*WHAT IS BEING ASKED*
Give back every record below precisely as written.

*SOURCE DATA*

Lemma later_of_swap s t rest :
  epoch t < epoch s ->
  later_of t (Some (later_of s rest)) = later_of s (Some (later_of t rest)).
Proof.
  intros H. destruct rest as [b|]; cbn.
  - destruct (Z.ltb_spec (epoch s) (epoch b)); destruct (Z.ltb_spec (epoch t) (epoch b));
      repeat match goal with |- context [?x <? ?y] => destruct (Z.ltb_spec x y) end;
      try reflexivity; lia.
  - destruct (Z.ltb_spec (epoch t) (epoch s)); destruct (Z.ltb_spec (epoch s) (epoch t));
      try reflexivity; lia.
Qed.

Lemma day_best_insert d g l :
  day_best offer d (JS.insert by_end_time g l) = day_best offer d (g :: l).
Proof.
  induction l as [|h l IH]; [reflexivity|].
  cbn [JS.insert]. unfold by_end_time at 1.
  destruct (Z.leb_spec (end_time g - end_time h) 0) as [Hle|Hgt]; [reflexivity|].
  change (day_best offer d (h :: JS.insert by_end_time g l) = day_best offer d (g :: h :: l)).
  cbn [day_best] in *. rewrite IH.
  destruct (offer h) as [t|] eqn:Eh; [|reflexivity].
  destruct (offer g) as [s|] eqn:Eg; [|reflexivity].
  apply candidate_fields in Eh, Eg. destruct Eh as [_ Eh]. destruct Eg as [_ Eg].
  destruct (String.eqb (date t) d); destruct (String.eqb (date s) d); try reflexivity.
  f_equal. apply later_of_swap. lia.
Qed.

Lemma day_best_sort d l :
  day_best offer d (JS.sort by_end_time l) = day_best offer d l.
Proof.
  induction l as [|g l IH]; [reflexivity|].
  cbn [JS.sort]. rewrite day_best_insert. cbn [day_best]. rewrite IH. reflexivity.
Qed.
(** * haptools.data.genotypes: the genotype tensor, its validation pipeline,
      subsetting and record iteration

    A shallow embedding of [haptools/data/genotypes.py].  The object state of
    a [Genotypes] instance is a record, every method is a computation in a
    small state-and-exception monad that also collects the records sent to the
    logger, and numpy arrays are nested lists that carry their [dtype] and
    [shape] explicitly. *)

From Stdlib Require Import ZArith List Bool Lia Ascii String PrimFloat.
From stdpp Require Import base option list strings gmap.

Set Default Proof Using "Type".

(** ** numpy arrays *)

Module Np.

(** The two element types the genotype tensor goes through. *)
Inductive dtype := uint8 | bool_.

#[global] Instance dtype_eq_dec : EqDecision dtype.
Proof. solve_decision. Defined.

(** An array of up to three dimensions: [cells] is indexed
    [sample][variant][channel]; [shape] is what [ndarray.shape] returns, kept
    explicitly because a zero-length axis hides the lengths of the axes below
    it.  A [bool_] array stores [False] as 0 and [True] as 1. *)
Record ndarray := mk_ndarray {
  nd_dtype : dtype;
  shape : list nat;
  cells : list (list (list Z));
}.

(** [np.iinfo(np.uint8).max] *)
Definition uint8_max : Z := 255.

(** Conversion of an integer to [np.uint8]: wrap-around modulo [2^8]. *)
Definition to_uint8 (x : Z) : Z := (x mod 256)%Z.

(** [x.astype(np.bool_)] on one element. *)
Definition astype_bool (x : Z) : Z := if (x =? 0)%Z then 0%Z else 1%Z.

(** [~x]: bitwise complement on [uint8], logical negation on [bool_]. *)
Definition invert (dt : dtype) (x : Z) : Z :=
  match dt with
  | uint8 => Z.land (Z.lnot x) 255
  | bool_ => Z.lxor x 1
  end.

(** [x ^ y] and [x & y] agree on both element types once [True] is 1. *)
Definition bitxor (x y : Z) : Z := Z.lxor x y.
Definition bitand (x y : Z) : Z := Z.land x y.

(** [np.any] of a two-dimensional boolean array. *)
Definition any2 (m : list (list bool)) : bool := existsb (existsb (fun b => b)) m.

(** [np.nonzero] of a two-dimensional boolean array: the index pairs of the
    true entries in row-major order. *)
Fixpoint true_positions (j : nat) (row : list bool) : list nat :=
  match row with
  | [] => []
  | b :: row' =>
      if b then j :: true_positions (S j) row' else true_positions (S j) row'
  end.

Fixpoint nonzero_from (i : nat) (m : list (list bool)) : list (nat * nat) :=
  match m with
  | [] => []
  | row :: m' => map (pair i) (true_positions 0 row) ++ nonzero_from (S i) m'
  end.

Definition nonzero (m : list (list bool)) : list (nat * nat) := nonzero_from 0 m.

(** [np.delete(l, idx)] along one axis: the entries whose position is not
    listed in [idx] (repeated positions count once). *)
Fixpoint delete_from {A : Type} (i : nat) (idx : list nat) (l : list A) : list A :=
  match l with
  | [] => []
  | x :: l' =>
      if bool_decide (i ∈ idx) then delete_from (S i) idx l'
      else x :: delete_from (S i) idx l'
  end.

Definition delete {A : Type} (l : list A) (idx : list nat) : list A :=
  delete_from 0 idx l.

*EXERCISE OUTPUT*
Lemma later_of_swap s t rest :
  epoch t < epoch s ->
  later_of t (Some (later_of s rest)) = later_of s (Some (later_of t rest)).
Proof.
  intros H. destruct rest as [b|]; cbn.
  - destruct (Z.ltb_spec (epoch s) (epoch b)); destruct (Z.ltb_spec (epoch t) (epoch b));
      repeat match goal with |- context [?x <? ?y] => destruct (Z.ltb_spec x y) end;
      try reflexivity; lia.
  - destruct (Z.ltb_spec (epoch t) (epoch s)); destruct (Z.ltb_spec (epoch s) (epoch t));
      try reflexivity; lia.
Qed.

Lemma day_best_insert d g l :
  day_best offer d (JS.insert by_end_time g l) = day_best offer d (g :: l).
Proof.
  induction l as [|h l IH]; [reflexivity|].
  cbn [JS.insert]. unfold by_end_time at 1.
  destruct (Z.leb_spec (end_time g - end_time h) 0) as [Hle|Hgt]; [reflexivity|].
  change (day_best offer d (h :: JS.insert by_end_time g l) = day_best offer d (g :: h :: l)).
  cbn [day_best] in *. rewrite IH.
  destruct (offer h) as [t|] eqn:Eh; [|reflexivity].
  destruct (offer g) as [s|] eqn:Eg; [|reflexivity].
  apply candidate_fields in Eh, Eg. destruct Eh as [_ Eh]. destruct Eg as [_ Eg].
  destruct (String.eqb (date t) d); destruct (String.eqb (date s) d); try reflexivity.
  f_equal. apply later_of_swap. lia.
Qed.

Lemma day_best_sort d l :
  day_best offer d (JS.sort by_end_time l) = day_best offer d l.
Proof.
  induction l as [|g l IH]; [reflexivity|].
  cbn [JS.sort]. rewrite day_best_insert. cbn [day_best]. rewrite IH. reflexivity.
Qed.
(** * haptools.data.genotypes: the genotype tensor, its validation pipeline,
      subsetting and record iteration

    A shallow embedding of [haptools/data/genotypes.py].  The object state of
    a [Genotypes] instance is a record, every method is a computation in a
    small state-and-exception monad that also collects the records sent to the
    logger, and numpy arrays are nested lists that carry their [dtype] and
    [shape] explicitly. *)

From Stdlib Require Import ZArith List Bool Lia Ascii String PrimFloat.
From stdpp Require Import base option list strings gmap.

Set Default Proof Using "Type".

(** ** numpy arrays *)

Module Np.

(** The two element types the genotype tensor goes through. *)
Inductive dtype := uint8 | bool_.

#[global] Instance dtype_eq_dec : EqDecision dtype.
Proof. solve_decision. Defined.

(** An array of up to three dimensions: [cells] is indexed
    [sample][variant][channel]; [shape] is what [ndarray.shape] returns, kept
    explicitly because a zero-length axis hides the lengths of the axes below
    it.  A [bool_] array stores [False] as 0 and [True] as 1. *)
Record ndarray := mk_ndarray {
  nd_dtype : dtype;
  shape : list nat;
  cells : list (list (list Z));
}.

(** [np.iinfo(np.uint8).max] *)
Definition uint8_max : Z := 255.

(** Conversion of an integer to [np.uint8]: wrap-around modulo [2^8]. *)
Definition to_uint8 (x : Z) : Z := (x mod 256)%Z.

(** [x.astype(np.bool_)] on one element. *)
Definition astype_bool (x : Z) : Z := if (x =? 0)%Z then 0%Z else 1%Z.

(** [~x]: bitwise complement on [uint8], logical negation on [bool_]. *)
Definition invert (dt : dtype) (x : Z) : Z :=
  match dt with
  | uint8 => Z.land (Z.lnot x) 255
  | bool_ => Z.lxor x 1
  end.

(** [x ^ y] and [x & y] agree on both element types once [True] is 1. *)
Definition bitxor (x y : Z) : Z := Z.lxor x y.
Definition bitand (x y : Z) : Z := Z.land x y.

(** [np.any] of a two-dimensional boolean array. *)
Definition any2 (m : list (list bool)) : bool := existsb (existsb (fun b => b)) m.

(** [np.nonzero] of a two-dimensional boolean array: the index pairs of the
    true entries in row-major order. *)
Fixpoint true_positions (j : nat) (row : list bool) : list nat :=
  match row with
  | [] => []
  | b :: row' =>
      if b then j :: true_positions (S j) row' else true_positions (S j) row'
  end.

Fixpoint nonzero_from (i : nat) (m : list (list bool)) : list (nat * nat) :=
  match m with
  | [] => []
  | row :: m' => map (pair i) (true_positions 0 row) ++ nonzero_from (S i) m'
  end.

Definition nonzero (m : list (list bool)) : list (nat * nat) := nonzero_from 0 m.

(** [np.delete(l, idx)] along one axis: the entries whose position is not
    listed in [idx] (repeated positions count once). *)
Fixpoint delete_from {A : Type} (i : nat) (idx : list nat) (l : list A) : list A :=
  match l with
  | [] => []
  | x :: l' =>
      if bool_decide (i ∈ idx) then delete_from (S i) idx l'
      else x :: delete_from (S i) idx l'
  end.

Definition delete {A : Type} (l : list A) (idx : list nat) : list A :=
  delete_from 0 idx l.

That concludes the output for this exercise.